I enjoyed talking to Kelly a lot. I never felt that way with another person, oh, except my childhood best friend, Karen Lee. Kelly could be my best friend for life, I told myself. Kelly came to New York at the age of around 8, so she was fluent in Chinese. She grew up in Tianjin, which was just half an hour drive from my second home, Beijing. I didn't feel culturally different from her. But her English was equally good. She scored 1600 in her SAT. I thought that she was really smart, and smarter than me. I liked to hang out with smart girls, just like Karen. Karen, who had a master and bachelor in Chemistry at Cambridge on scholarship, was smarter than me too. And that was not the only thing I looked up to Kelly. Kelly had graduated from George Washington law school and worked at Freshfields Bruckhaus Deringer as its attorney in Hong Kong. Before law school, Kelly worked at Shearman and Sterling in Hong Kong as a paralegal before her JD.
Kelly was on free ride at Columbia, meaning that she wouldn't need to pay a penny for college. Same as her rival, Emily Zhu, who was also on free ride at Columbia. Emily was the polar opposite of Kelly. I could see why Kelly didn't like her. Emily grew up in Henan but she didn't have a trace of accents when she spoke. I heard her father was a local governor in Henan, and her mother alone moved to New Jersey with Emily for some unknown reasons. I always felt that something smelled fishy about Emily. Nevertheless, Emily was hardworking, determined and driven, but also competitive and aggressive. Emily graduated from Columbia Law and Columbia College and recently moved to London for a job at White and Case there.
Kelly and Emily were on free ride for college because their parents both worked for Columbia University. Kelly's parents were medical doctor and surgeon in China, and when they moved to Harlem New York, they worked in a biochemical lab at Columbia's medical school near where they lived. Emily's mother also worked in the very same lab. Emily and Kelly went to the same middle school and junior high. Kelly sometimes worked at her parents’ biochemical lab at the medical school after school to gain intern experience and patty cash for her expense. Apart from that, she was also part of the International Science and Engineering Fair representing her high school in competing in one of the most selective and competitive collegiate contests on a national level.

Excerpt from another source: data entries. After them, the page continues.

Lemma forallb_take {A} (p : A -> bool) n l :
  forallb p l = true -> forallb p (take n l) = true.
Proof.
  revert n. induction l as [|x l IH]; intros [|n] Hl; simpl in *; auto.
  apply andb_true_iff in Hl as [Hx Hl]. rewrite Hx. simpl. auto.
Qed.

Lemma isNameChar_replaced c :
  isNameChar c = true ->
  isIdChar (if Ascii.eqb c "_" then "-"%char else c) = true.
Proof.
  unfold isNameChar, isIdChar. intros Hc.
  destruct (Ascii.eqb c "_") eqn:Hu; [reflexivity|].
  rewrite orb_false_r in Hc. rewrite Hc. reflexivity.
Qed.

Lemma list_ascii_replaceUnderscores s :
  list_ascii_of_string (replaceUnderscores s)
  = map (fun c => if Ascii.eqb c "_" then "-"%char else c)
      (list_ascii_of_string s).
Proof. unfold replaceUnderscores. apply list_ascii_of_string_of_list_ascii. Qed.

Lemma length_replaceUnderscores s :
  String.length (replaceUnderscores s) = String.length s.
Proof.
  rewrite <- !length_list_ascii, list_ascii_replaceUnderscores.
  apply length_map.
Qed.

(** The id that a valid name is sanitized to is a valid id. *)
Lemma sanitizeId_valid s : isValidName s = true -> isValidId (sanitizeId s) = true.
Proof.
  intros Hn. destruct s as [|c s]; [discriminate|]. simpl in Hn.
  apply andb_true_iff in Hn as [Hn Hrest].
  apply andb_true_iff in Hn as [Hup _].
  unfold isValidId, sanitizeId, allChars, Js.length.
  rewrite <- length_list_ascii.
  change 64%Z with (Z.of_nat 64). rewrite slice_0_take.
  rewrite list_ascii_replaceUnderscores. simpl map.
  rewrite !andb_true_iff. split; [split|].
  - simpl. reflexivity.
  - apply Nat.leb_le. rewrite length_take. lia.
  - apply forallb_take. simpl. apply andb_true_iff. split.
    + apply isNameChar_replaced. unfold isNameChar. rewrite Hup. reflexivity.
    + unfold allChars in Hrest. clear - Hrest.
      induction (list_ascii_of_string s) as [|x l IH]; simpl in *; auto.
      apply andb_true_iff in Hrest as [Hx Hl].
      rewrite isNameChar_replaced by exact Hx. simpl. auto.
Qed.

Section Validating.
Context `{Collaborators}.

(** The diagnostic of an id that is not valid. *)
Lemma validateId_invalid s d i :
  instanceId d = Some (VString i) -> isValidId i = false ->
  validateId s d
  = if isValidName i then
      (setProperty idKey (VString (sanitizeId i)) d,
       [mkLogRecord LWarn (SanitizedFHIRId i (sanitizeId i)) (Some s)])
    else (d, [mkLogRecord LError (InvalidFHIRId i) (Some s)]).
Proof. intros Hid Hv. unfold validateId. rewrite Hid, Hv. reflexivity. Qed.


End Validating.


(** *** References *)

Section Referring.
Context `{Collaborators}.

Lemma elem_of_containedResources instances d c :
  c ∈ containedResources instances d <->
  exists b rest j,
    properties d !! (("contained", b) :: rest) = Some (VInstance j)
    /\ instances !! j = Some c.
Proof.
  unfold containedResources. rewrite list_elem_of_omap. split.
  - intros ([k v] & Hin & Hf). apply elem_of_map_to_list in Hin.
    destruct k as [|[b bs] rest]; [discriminate|].
    destruct v; try discriminate.
    destruct (String.eqb b "contained") eqn:Hb; [|discriminate].
    apply String.eqb_eq in Hb. subst b. eauto.
  - intros (b & rest & j & Hp & Hj).
    exists (("contained", b) :: rest, VInstance j). split.
    + apply elem_of_map_to_list. exact Hp.
    + simpl. exact Hj.
Qed.

Lemma absoluteReference_Some c reference :
  absoluteReference c = Some reference ->
  exists t i,
    resourceType c = Some (VString t) /\ instanceId c = Some (VString i)
    /\ reference = t +:+ "/" +:+ i
    /\ fragmentReference c = "#" +:+ i.
Proof.
  unfold absoluteReference, fragmentReference.
  destruct (resourceType c) as [[t| | | | |]|]; try discriminate.
  destruct (instanceId c) as [[i| | | | |]|]; try discriminate.
  intros [= <-]. exists t, i. repeat split.
Qed.


End Referring.


(** *** Frames *)

Lemma Extends_refl st : Extends st st.
Proof.
  split; auto.
  - intros addr i Hi Hu. eauto.
  - exists []. rewrite app_nil_r. reflexivity.
  - exists []. rewrite app_nil_r. reflexivity.
Qed.

Lemma Extends_trans st1 st2 st3 :
  Extends st1 st2 -> Extends st2 st3 -> Extends st1 st3.
Proof.
  intros [Ht1 Hi1 [m1 Hm1] [l1 Hl1] Hn1] [Ht2 Hi2 [m2 Hm2] [l2 Hl2] Hn2].
  split.
  - congruence.
  - intros addr i Hi Hu. destruct (Hi1 addr i Hi Hu) as (i' & Hi' & Hu').
    eauto.
  - exists (m1 ++ m2). rewrite Hm2, Hm1, app_assoc. reflexivity.
  - exists (l1 ++ l2). rewrite Hl2, Hl1, app_assoc. reflexivity.
  - auto.
Qed.

Lemma Extends_log st rs :
  Extends st (mkState (tank st) (pkgInstances st) (log st ++ rs)).
Proof.
  split; simpl; auto.
  - eauto.
  - exists []. rewrite app_nil_r. reflexivity.
  - eauto.
Qed.

Lemma map_alter_same {A B} (g : A -> B) (f : A -> A) (l : list A) i :
  (forall x, g (f x) = g x) -> map g (alter f i l) = map g l.
Proof.
  intros Hg. revert i. induction l as [|x l IH]; intros [|i]; simpl;
    try reflexivity.
  - rewrite Hg. reflexivity.
  - f_equal. apply IH.
Qed.

Lemma Extends_modifyInstance st addr f :
  (forall i, frozen (f i) = frozen i) ->
  (forall i, usage i = Some Inline -> usage (f i) = Some Inline) ->
  Extends st (mkState (alter f addr (tank st)) (pkgInstances st) (log st)).
Proof.
  intros Hfrozen Husage. split; simpl; auto.
  - apply map_alter_same. exact Hfrozen.
  - intros a i Hi Hu. destruct (decide (addr = a)) as [->|Hne].
    + exists (f i). rewrite list_lookup_alter_eq, Hi. auto.
    + exists i. rewrite list_lookup_alter_ne by exact Hne. auto.
  - exists []. rewrite app_nil_r. reflexivity.
  - exists []. rewrite app_nil_r. reflexivity.
Qed.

Kelly had smaller eyes than mine. I liked her fashion style. Her favorite brands were American Eagle, Aeropostale and sometimes Gap. We even swapped jackets and clothes every now and then because we had similar physiques. She had long straight hair, all the way up to her chest, while I only had my hair up to shoulder when I met her. I still thought that she looked very much alike with the Taiwanese actress, Big S, from Meteor Garden, even though she was not Taiwanese. But she didn't speak with a very thick northern Mandarin accent anyways. She could pass as a Taiwanese.